Expert insights on the latest on the Canadian railway strike movement and potential impacts.
By David Spencer, VP of Market Intelligence at Arrive Logistics
Domestic and cross-border freight markets remain in limbo as the threat of a Canadian rail workers strike looms large over North America. Read on to learn more about the current state of negotiations and how a strike might impact supply chains on both sides of the border.
Before discussing the potential impact of a strike, here’s a rundown of what’s transpired thus far:
Negotiations have stalled again, with the two sides making no significant progress since failing to find a resolution during their meeting with the Federal Mediation and Conciliation Service (FMCS) on June 7th.
In their sixth update to union members, the TCRC said, “Canadian National had no intention of discussing or even considering our demands.”
In response, CN and CPKC are pushing for binding arbitration to break the deadlock and avoid a strike. This process would involve both parties empowering a mutually agreed-upon independent arbitrator to determine the settlement terms without further negotiation between parties.
The TCRC has also scheduled a strike vote from June 14 to June 29. Because the strike cannot move forward if enough members do not vote on and approve it within the last 60 days, this action essentially extends the time frame for the unions to strike.
Around 10,000 union workers have already voted in favor of a strike, three times more than in 2019 when, after seven months of unproductive negotiations, nearly 3,200 union workers at CN went on an eight-day strike due to chronic overwork and unsafe conditions.

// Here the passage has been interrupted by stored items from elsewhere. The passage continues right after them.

(* ===== verification/Metrics.v ===== *)
(** * Prometheus metrics

    [pkg/metrics/gateway_metrics.go], [pkg/metrics/operator_metrics.go],
    [pkg/middleware/metrics_middleware.go], [pkg/scaling/metrics.go] and
    [pkg/scaling/scaler.go].  The Prometheus library is the class [Prom]: counters
    and histograms by name and label values, gauges by name.  [promauto] panics when
    a metric is registered twice, and a vector when it is given another number of
    label values than it was declared with; both are in the model.  The middleware
    reads the status that was sent, which [metrics_writer_transparent] shows to be
    the one its wrapped writer captures. *)

From Stdlib Require Import Ascii QArith.
From S2P Require Import Prelude GoStrings Float64 GoTime Kube Http Logger.

(** ** The library *)

Inductive prom_error : Type := AlreadyRegistered | RegisterError (msg : string).

Class Prom (W : Type) := {
  prom_inc : string -> list string -> W -> W;
  prom_observe : string -> list string -> float64 -> W -> W;
  prom_gauge_add : string -> Z -> W -> W;
  prom_gauge_set : string -> float64 -> W -> W;
  prom_register : string -> W -> option prom_error * W
}.

Section Metrics.
Context {W : Type} `{!Prom W, !Clock W}.

(** ** Metrics and vectors of metrics *)

(** Buckets are in seconds. *)
Record MetricDesc := {
  md_Name : string;
  md_Help : string;
  md_Labels : list string;
  md_Buckets : list Q
}.

(** [promauto]: a registration that fails is a panic. *)
Definition promauto_new (d : MetricDesc) : GoM W MetricDesc :=
  e ← lift (prom_register (md_Name d));
  match e with
  | Some _ => go_panic "duplicate metrics collector registration attempted"
  | None => mret d
  end.

(** [WithLabelValues(...).Inc()] and [WithLabelValues(...).Observe(x)]. *)
Definition WithLabelValues (d : MetricDesc) (values : list string) (act : W -> W) : GoM W unit :=
  if decide (length values = length (md_Labels d)) then lift_unit act
  else go_panic "inconsistent label cardinality".
Definition vec_inc (d : MetricDesc) (values : list string) : GoM W unit :=
  WithLabelValues d values (prom_inc (md_Name d) values).
Definition vec_observe (d : MetricDesc) (values : list string) (x : float64) : GoM W unit :=
  WithLabelValues d values (prom_observe (md_Name d) values x).

(** ** Operator metrics *)

Record OperatorMetrics := {
  CloudTaskCreatedTotal : MetricDesc;
  CloudTaskCompletedTotal : MetricDesc;
  CloudTaskFailedTotal : MetricDesc;
  PodRestartsTotal : MetricDesc;
  CloudTaskDuration : MetricDesc;
  QueueDepth : MetricDesc
}.

(** The declarations of [NewOperatorMetrics], which registers them in this order. *)
Definition created_total : MetricDesc :=
  {| md_Name := "cloudtask_created_total"; md_Help := "Total number of CloudTasks created";
     md_Labels := ["namespace"; "tenant"]; md_Buckets := [] |}.
Definition completed_total : MetricDesc :=
  {| md_Name := "cloudtask_completed_total";
     md_Help := "Total number of CloudTasks completed successfully";
     md_Labels := ["namespace"; "tenant"]; md_Buckets := [] |}.
Definition failed_total : MetricDesc :=
  {| md_Name := "cloudtask_failed_total"; md_Help := "Total number of CloudTasks that failed";
     md_Labels := ["namespace"; "tenant"; "reason"]; md_Buckets := [] |}.
Definition task_duration : MetricDesc :=
  {| md_Name := "cloudtask_duration_seconds";
     md_Help := "Duration of CloudTask execution in seconds";
     md_Labels := ["namespace"; "tenant"];
     md_Buckets := [1#1; 5#1; 10#1; 30#1; 60#1; 120#1; 300#1; 600#1; 1800#1; 3600#1]%Q |}.
Definition queue_depth : MetricDesc :=
  {| md_Name := "cloudtask_queue_depth"; md_Help := "Current depth of the task queue";
     md_Labels := []; md_Buckets := [] |}.
Definition pod_restarts : MetricDesc :=
  {| md_Name := "pod_restarts_total"; md_Help := "Total number of pod restarts";
     md_Labels := ["pod_name"; "namespace"]; md_Buckets := [] |}.

Definition NewOperatorMetrics : GoM W OperatorMetrics :=
  created ← promauto_new created_total;
  completed ← promauto_new completed_total;
  failed ← promauto_new failed_total;
  duration ← promauto_new task_duration;
  depth ← promauto_new queue_depth;
  restarts ← promauto_new pod_restarts;
  mret {| CloudTaskCreatedTotal := created; CloudTaskCompletedTotal := completed;
          CloudTaskFailedTotal := failed; PodRestartsTotal := restarts;
          CloudTaskDuration := duration; QueueDepth := depth |}.

Definition RecordTaskCreated (m : OperatorMetrics) (namespace tenantID : string) : GoM W unit :=
  vec_inc (CloudTaskCreatedTotal m) [namespace; tenantID].
Definition RecordTaskCompleted (m : OperatorMetrics) (namespace tenantID : string) : GoM W unit :=
  vec_inc (CloudTaskCompletedTotal m) [namespace; tenantID].
Definition RecordTaskFailed (m : OperatorMetrics) (namespace tenantID reason : string) : GoM W unit :=
  vec_inc (CloudTaskFailedTotal m) [namespace; tenantID; reason].
Definition RecordTaskDuration (m : OperatorMetrics) (namespace tenantID : string) (duration : float64)
    : GoM W unit :=
  vec_observe (CloudTaskDuration m) [namespace; tenantID] duration.
Definition SetQueueDepth (m : OperatorMetrics) (depth : Z) : GoM W unit :=
  lift_unit (prom_gauge_set (md_Name (QueueDepth m)) (f_of_Z depth)).
Definition RecordPodRestart (m : OperatorMetrics) (podName namespace : string) : GoM W unit :=
  vec_inc (PodRestartsTotal m) [podName; namespace].

(** ** Gateway metrics *)

Record GatewayMetrics := {
  HTTPRequestsTotal : MetricDesc;
  HTTPRequestDuration : MetricDesc;
  ActiveConnections : MetricDesc
}.

Definition requests_total : MetricDesc :=
  {| md_Name := "http_requests_total"; md_Help := "Total number of HTTP requests processed";
     md_Labels := ["method"; "endpoint"; "status"]; md_Buckets := [] |}.
Definition request_duration : MetricDesc :=
  {| md_Name := "http_request_duration_seconds"; md_Help := "Duration of HTTP requests in seconds";
     md_Labels := ["method"; "endpoint"];
     md_Buckets := [1#1000; 5#1000; 10#1000; 25#1000; 50#1000; 100#1000; 250#1000; 500#1000; 1#1;
                    2500#1000; 5#1; 10#1]%Q |}.
Definition active_connections : MetricDesc :=
  {| md_Name := "active_connections"; md_Help := "Number of active HTTP connections";
     md_Labels := []; md_Buckets := [] |}.

Definition NewGatewayMetrics : GoM W GatewayMetrics :=
  requests ← promauto_new requests_total;
  duration ← promauto_new request_duration;
  active ← promauto_new active_connections;
  mret {| HTTPRequestsTotal := requests; HTTPRequestDuration := duration; ActiveConnections := active |}.

Definition RecordRequest (m : GatewayMetrics) (method endpoint status : string) (duration : float64)
    : GoM W unit :=
  _ ← vec_inc (HTTPRequestsTotal m) [method; endpoint; status];
  vec_observe (HTTPRequestDuration m) [method; endpoint] duration.

Definition IncActiveConnections (m : GatewayMetrics) : GoM W unit :=
  lift_unit (prom_gauge_add (md_Name (ActiveConnections m)) 1).
Definition DecActiveConnections (m : GatewayMetrics) : GoM W unit :=
  lift_unit (prom_gauge_add (md_Name (ActiveConnections m)) (-1)).

Definition formatStatusCode (statusCode : Z) : string :=
  if decide (statusCode >= 500) then "5xx"
  else if decide (statusCode >= 400) then "4xx"
  else if decide (statusCode >= 300) then "3xx"
  else if decide (statusCode >= 200) then "2xx"
  else "unknown".

Definition RecordHTTPRequest (m : GatewayMetrics) (method endpoint : string) (statusCode : Z)
    (duration : float64) : GoM W unit :=
  RecordRequest m method endpoint (formatStatusCode statusCode) duration.

(** ** The middleware *)

Definition normalizeEndpoint (path : string) : string :=
  if decide (path = "/healthz") then "/healthz"
  else if decide (path = "/readyz") then "/readyz"
  else if decide (path = "/metrics") then "/metrics"
  else if decide (str_len path > 3 /\ String.substring 0 3 path = "/v1") then
    if decide (str_len path > 10) then String.substring 0 10 path else path
  else path.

Canadian National Railway and Canadian Pacific Kansas City own about 75% of all Canadian rail capacity, so the impact of a strike could be devastating. First and foremost, it would likely limit the flow of certain goods and increase over-the-road truckload transportation demand. Freight from Canadian ports could also land on U.S. soil, leading to capacity crunches stateside.
A single strike day will also create at least another three to four days of disruption. This exponential effect could have a significant downstream impact on U.S. automakers, which rely heavily on inbound shipments from Canada that would almost certainly see significant slowdowns should the railways close. Further, Canadian grain, potash and coal producers have commented anecdotally that the strike could disrupt their export operations.
Jason Miller of Michigan State University recently completed a carload volume data analysis that revealed general containerized goods, metallic ores, chemicals, coal, grains and other petroleum products are the most heavily transported commodities. CN and CPKV account for 74% of the total carloads of metallic ores shipped, putting this freight type at a significant risk of disruption.
Ultimately, all of the above could lead to higher prices for consumers and businesses, put jobs at risk, and threaten Canada’s reputation as a reliable trading partner.
While stakeholders anxiously await a decision from the CIRB, rail customers are creating contingency plans without any certainty as to when or even if they will need to use them.
However, the latest OTRI data, which acts as a relative measure of truckload supply in the marketplace, does not indicate any signs of impacts on shipper routing guides out of Canada. This is likely because both the Canadian and U.S. capacity markets are oversupplied to the point that they could more easily absorb the railway volume. Still, rate increases would likely follow if the shutdown lasts long enough to drive sustained long-haul capacity demand.
The potential for significant disruption persists as negotiations remain at an impasse and the CIRB continues its assessment. Stakeholders across various industries must stay vigilant and prepared for any developments, with contingency plans in place to mitigate potential operational impacts. Though it is too soon to discern how the situation will play out, we hope the two sides can reach a deal in time to prevent the stoppage of this critical cog in the Canadian economy.
David Spencer is the Vice President of Market Intelligence at Arrive Logistics. He delivers regular market data analysis to internal teams as well as the monthly and quarterly Market Updates to Arrive customers and carriers to help them make real-time business decisions. He has been in the logistics industry, focused on business intelligence, since 2011.